In actual displacement, an iron ship is proportionately lighter
than a ship built of wood, and by “displacement” is meant the amount
of water which a vessel displaces through being allowed to float. Of
course, the quantity of water which a ship displaces (or pushes to
one side) depends entirely on the weight of the vessel, and is exactly
equal to the weight of the ship. Thus, suppose we were to fill a dock
with water up to the level of the quay and then lower down into it by
means of gigantic cranes a Mauretania or Lusitania, the water would,
of course, flow over on to the quays. Now the amount of water thus
driven out would be the exact equivalent of the liner’s displacement.
When we say, for instance, that the displacement of the Mauretania
is 40,000 tons, when loaded, we mean that her total weight when
loaded is this number of tons, and her hull when afloat puts on one
side (or “displaces”) just that amount of water.

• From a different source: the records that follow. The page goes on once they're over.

(* ===== verification/TreediskUpdate.v ===== *)
(** The pure part of the correctness of a write: a disk on which one file has
    been updated represents the updated abstract file system. *)

From Stdlib Require Import ZArith Lia Strings.Byte.
From stdpp Require Import base numbers list strings gmap.
From S2P Require Import Prelude Bytes InodeStore Treedisk TreediskSpec TreediskTrees.

(** ** Ranges as lists *)

Lemma fmap_seqZ_lookup {A} (f : Z -> A) n i :
  (f <$> seqZ 0 n) !! i = if Z.of_nat i <? n then Some (f (Z.of_nat i)) else None.
Proof.
  rewrite list_lookup_fmap. destruct (Z.ltb_spec (Z.of_nat i) n).
  - rewrite lookup_seqZ_lt by lia. simpl. by rewrite Z.add_0_l.
  - by rewrite lookup_seqZ_ge by lia.
Qed.

Lemma length_file_of D ino : length (file_of D ino) = Z.to_nat (i_nblocks D ino).
Proof. unfold file_of. by rewrite length_fmap, length_seqZ. Qed.

Lemma file_of_lookup D ino off :
  0 <= off -> file_of D ino !! Z.to_nat off =
  if off <? i_nblocks D ino then Some (i_lookup D ino off) else None.
Proof. intros. unfold file_of. rewrite fmap_seqZ_lookup, Z2Nat.id by lia. done. Qed.

Lemma fs_of_lookup D ino :
  0 <= ino < ninode D -> fs_of D !! Z.to_nat ino = Some (file_of D ino).
Proof.
  intros. unfold fs_of. rewrite fmap_seqZ_lookup, Z2Nat.id by lia.
  by rewrite (proj2 (Z.ltb_lt _ _)) by lia.
Qed.

Lemma fs_of_none D ino : ninode D <= ino -> 0 <= ino -> fs_of D !! Z.to_nat ino = None.
Proof.
  intros. unfold fs_of. rewrite fmap_seqZ_lookup, Z2Nat.id by lia.
  by rewrite (proj2 (Z.ltb_ge _ _)) by lia.
Qed.

Lemma i_nblocks_u32 D ino : is_u32 (i_nblocks D ino).
Proof. apply get_u32_range. Qed.

Lemma levels_bound nb : is_u32 nb -> nb <= 128 ^ Z.of_nat (levels nb) /\ (levels nb <= 5)%nat.
Proof.
  intros Hnb. unfold levels, is_u32 in *.
  destruct (depth_spec (Z.max 0 (nb - 1))) as (H1 & H2 & _); [unfold is_u32; lia|].
  split; [lia|done].
Qed.

(** ** A disk where the file [ino] was written at [off] *)

Record updated (D D' : gmap Z block) (ino off : Z) (b : block) (L F F' : list Z) : Prop := {
  up_nib : nib D' = nib D;
  up_free : fl_rep D' (free_list (blk D' 0)) F';
  up_taken : F ≡ₚ L ++ F';
  up_nblocks : i_nblocks D' ino = Z.max (i_nblocks D ino) (off + 1);
  up_blocks : i_blocks D' ino ≡ₚ L ++ i_blocks D ino;
  up_lookup off' :
    0 <= off' < 128 ^ Z.of_nat (levels (Z.max (i_nblocks D ino) (off + 1))) ->
    i_lookup D' ino off' =
      if off' =? off then b
      else if off' <? 128 ^ Z.of_nat (levels (i_nblocks D ino)) then i_lookup D ino off'
      else null_block;
  up_inode j :
    0 <= j < ninode D -> j <> ino ->
    i_root D' j = i_root D j /\ i_nblocks D' j = i_nblocks D j;
  up_frame j x :
    0 <= j < ninode D -> j <> ino -> x ∈ i_blocks D j -> D' !! x = D !! x
}.

Section updated.
Variables (sz : Z) (D D' : gmap Z block) (ino off : Z) (b : block) (L F F' : list Z).
Hypothesis I : fs_inv sz D F.
Hypothesis U : updated D D' ino off b L F F'.
Hypothesis ino_range : 0 <= ino < ninode D.
Hypothesis off_range : 0 <= off /\ off + 1 < 2 ^ 32.

Lemma up_other j :
  0 <= j < ninode D -> j <> ino ->
  i_blocks D' j = i_blocks D j /\ file_of D' j = file_of D j /\
  forall off', i_lookup D' j off' = i_lookup D j off'.
Proof.
  intros Hj Hne. destruct (up_inode _ _ _ _ _ _ _ _ U j Hj Hne) as [Hr Hn].
  assert (forall off', i_lookup D' j off' = i_lookup D j off') as Hl.
  { intros off'. unfold i_lookup. rewrite Hr, Hn. apply tree_lookup_frame.
    intros x. by apply (up_frame _ _ _ _ _ _ _ _ U). }
  split_and!; [| |done].
  - unfold i_blocks. rewrite Hr, Hn. apply tree_blocks_frame.
    intros x. by apply (up_frame _ _ _ _ _ _ _ _ U).
  - unfold file_of. rewrite Hn. apply list_fmap_ext. intros i x _. apply Hl.
Qed.

Lemma up_fs_blocks : fs_blocks D' ≡ₚ L ++ fs_blocks D.
Proof.
  unfold fs_blocks, ninode. rewrite (up_nib _ _ _ _ _ _ _ _ U). fold (ninode D).
  apply (bind_change _ _ 0 (ninode D) ino); [lia| |apply (up_blocks _ _ _ _ _ _ _ _ U)].
  intros j Hj Hne. apply up_other; [lia|done].
Qed.

Lemma up_tail_ino off' :
  i_nblocks D ino <= off' -> 0 <= off' ->
  off' < 128 ^ Z.of_nat (levels (i_nblocks D ino)) -> i_lookup D ino off' = null_block.
Proof. intros. apply (inv_tail _ _ _ I); [done|lia]. Qed.

Lemma updated_file : file_of D' ino = file_write (file_of D ino) (Z.to_nat off) b.
Proof.
  pose proof (i_nblocks_u32 D ino) as [Hn0 Hn1].
  assert (is_u32 (Z.max (i_nblocks D ino) (off + 1))) as Hmax by (unfold is_u32; lia).
  destruct (levels_bound _ Hmax) as [HB _].
  apply list_eq. intros i. unfold file_write.
  unfold file_of at 1. rewrite fmap_seqZ_lookup, (up_nblocks _ _ _ _ _ _ _ _ U).
  rewrite list_lookup_insert, length_app, length_replicate, length_file_of.
  destruct (Z.ltb_spec (Z.of_nat i) (Z.max (i_nblocks D ino) (off + 1))) as [Hi|Hi]; cycle 1.
  { rewrite decide_False by lia. symmetry. apply lookup_ge_None_2.
    rewrite length_app, length_replicate, length_file_of. lia. }
  rewrite (up_lookup _ _ _ _ _ _ _ _ U) by lia.
  destruct (Z.eqb_spec (Z.of_nat i) off) as [Ho|Ho].
  { by rewrite decide_True by lia. }
  rewrite decide_False by lia.
  destruct (decide (Z.of_nat i < i_nblocks D ino)) as [Hlt|Hge].
  - destruct (levels_bound (i_nblocks D ino)) as [HB' _]; [done|]. if_lia.
    rewrite lookup_app_l by (rewrite length_file_of; lia).
    unfold file_of. rewrite fmap_seqZ_lookup. by rewrite (proj2 (Z.ltb_lt _ _)) by lia.
  - rewrite lookup_app_r, length_file_of by (rewrite length_file_of; lia).
    rewrite lookup_replicate_2 by lia. f_equal.
    destruct (Z.ltb_spec (Z.of_nat i) (128 ^ Z.of_nat (levels (i_nblocks D ino)))); [|done].
    apply up_tail_ino; lia.
Qed.

Lemma updated_fs :
  fs_of D' = <[Z.to_nat ino := file_write (file_of D ino) (Z.to_nat off) b]> (fs_of D).
Proof.
  apply list_eq. intros i. unfold fs_of at 1.
  rewrite fmap_seqZ_lookup. unfold ninode at 1. rewrite (up_nib _ _ _ _ _ _ _ _ U).
  fold (ninode D). rewrite list_lookup_insert. unfold fs_of.
  rewrite length_fmap, length_seqZ, fmap_seqZ_lookup.
  destruct (Z.ltb_spec (Z.of_nat i) (ninode D)); cycle 1.
  { by rewrite decide_False by lia. }
  destruct (decide (Z.of_nat i = ino)) as [E|Hne].
  - rewrite E, decide_True by lia. f_equal. apply updated_file.
  - rewrite decide_False by lia. f_equal. apply up_other; lia.
Qed.

Lemma updated_inv :
  (forall x, is_Some (D' !! x) <-> 0 <= x < sz) ->
  (forall x y, D' !! x = Some y -> block_ok y) ->
  fs_inv sz D' F'.
Proof.
  intros Hdom Hok.
  assert (ninode D' = ninode D) as Hni.
  { unfold ninode. by rewrite (up_nib _ _ _ _ _ _ _ _ U). }
  pose proof (i_nblocks_u32 D ino) as [Hn0 Hn1].
  destruct (levels_bound (i_nblocks D ino)) as [HB _]; [done|].
  split; try done.
  - rewrite (up_nib _ _ _ _ _ _ _ _ U). apply (inv_nib _ _ _ I).
  - rewrite Hni. apply (inv_ninode _ _ _ I).
  - apply (up_free _ _ _ _ _ _ _ _ U).
  - rewrite (up_nib _ _ _ _ _ _ _ _ U), up_fs_blocks.
    pose proof (inv_nodup _ _ _ I) as Hnd. rewrite (up_taken _ _ _ _ _ _ _ _ U) in Hnd.
    assert (fs_blocks D ++ L ++ F' ≡ₚ (L ++ fs_blocks D) ++ F') as HP.
    { rewrite app_assoc. apply Permutation_app_tail, Permutation_app_comm. }
    by rewrite HP in Hnd.
  - rewrite up_fs_blocks. pose proof (inv_range _ _ _ I) as Hr.
    rewrite (up_taken _ _ _ _ _ _ _ _ U) in Hr. rewrite !Forall_app in *. tauto.
  - intros j off' Hj Hoff'. rewrite Hni in Hj.
    destruct (decide (j = ino)) as [E|Hne].
    + rewrite E in *. clear j E. rewrite (up_nblocks _ _ _ _ _ _ _ _ U) in Hoff'.
      rewrite (up_lookup _ _ _ _ _ _ _ _ U) by lia. if_lia.
      case_goal; bool_prop; [|done]. apply up_tail_ino; lia.
    + destruct (up_other j Hj Hne) as (_ & _ & ->).
      destruct (up_inode _ _ _ _ _ _ _ _ U j Hj Hne) as [_ Hn]. rewrite Hn in Hoff'.
      by apply (inv_tail _ _ _ I).
Qed.
End updated.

Now, as compared with wooden ships, the use of iron meant a
saving in displacement of about one-third, taking the wooden and the
iron ships to be of the same dimensions. From this followed the fact
that the iron ship could carry a greater amount of cargo with
consequent greater profit to her owners. And, as I have already
indicated in another chapter, before it was possible to build ships of
great length iron had to be introduced to enable them to endure such
longitudinal strains. Again, a wooden ship must have her skin and
ribs made of a thickness far greater than an iron ship, for the clear
reason that one inch of iron is much stronger than one inch of wood;
in other words, to obtain a given strength the iron will take up less
room in the ship. Thus in an iron steamer there will be more space
available for cargo than in a wooden ship of the same design. We
could go on enumerating the advantages of iron, and quote
instances of iron ships, whose cargo had got on fire, arriving safely
in port and coming into dock where the assistance of the local fire-
brigade had enabled the vessel’s own pumps to get the conflagration
under. It is only as recently as December of 1909 that the Celtic, the
well-known White Star liner, during a voyage between New York and
Liverpool, had the misfortune to get on fire while at sea. By means of
tarpaulins and injections of steam it was possible to control the
burning until the Mersey was reached, when it was intended to flood
her holds. Had she been a wooden ship instead of steel, or even
iron, the Celtic would undoubtedly have ended her days in the
Atlantic.
The first Atlantic company to build all its steamers of iron was the
Inman Line, which had been founded in 1850, and until 1892 was
one of the foremost competitors for the coveted “blue ribbon” of the
Atlantic. Their first ships had been the City of Glasgow and the City
of Manchester, and these, inasmuch as they were built of iron, and
were propelled by a screw at a time when prejudice had not yet died
down, were entirely different from the prevailing type of steamer; and
this, it should be remembered, at a period six years before the
Cunard had built their iron Persia. This City of Glasgow was built by
a Glasgow firm of shipbuilders, and Mr. Inman had sufficient
confidence in her to purchase her and form a company. Barque-
rigged, with a single funnel, she was of only 1,610 tons and 350
horse-power. Under the command of Captain B. E. Matthews, who
had been on the famous Great Western, she had already crossed
from Glasgow to New York and back in 1850, and on December 11th
of that year began her regular sailings between England and
America. The City of Glasgow—all the ships of this line were named
after cities—was fitted up in a manner which at that time called forth
the greatest admiration. “One room,” wrote a correspondent in the
Glasgow Courier, about that date, “is being fitted up as an
apothecary’s shop, from which the surgeon will dispense his
medicines.” She was provided with five water-tight bulkheads, and
had a propeller whose diameter was 13 feet, with an 18 feet pitch. It
was in connection with the Inman ships that the custom was
inaugurated of carrying steerage passengers on the best Atlantic
liners, although hitherto they had been taken across solely on board
sailing ships.
THE “CITY OF PARIS” (1866).
From the Model in the Victoria and Albert Museum.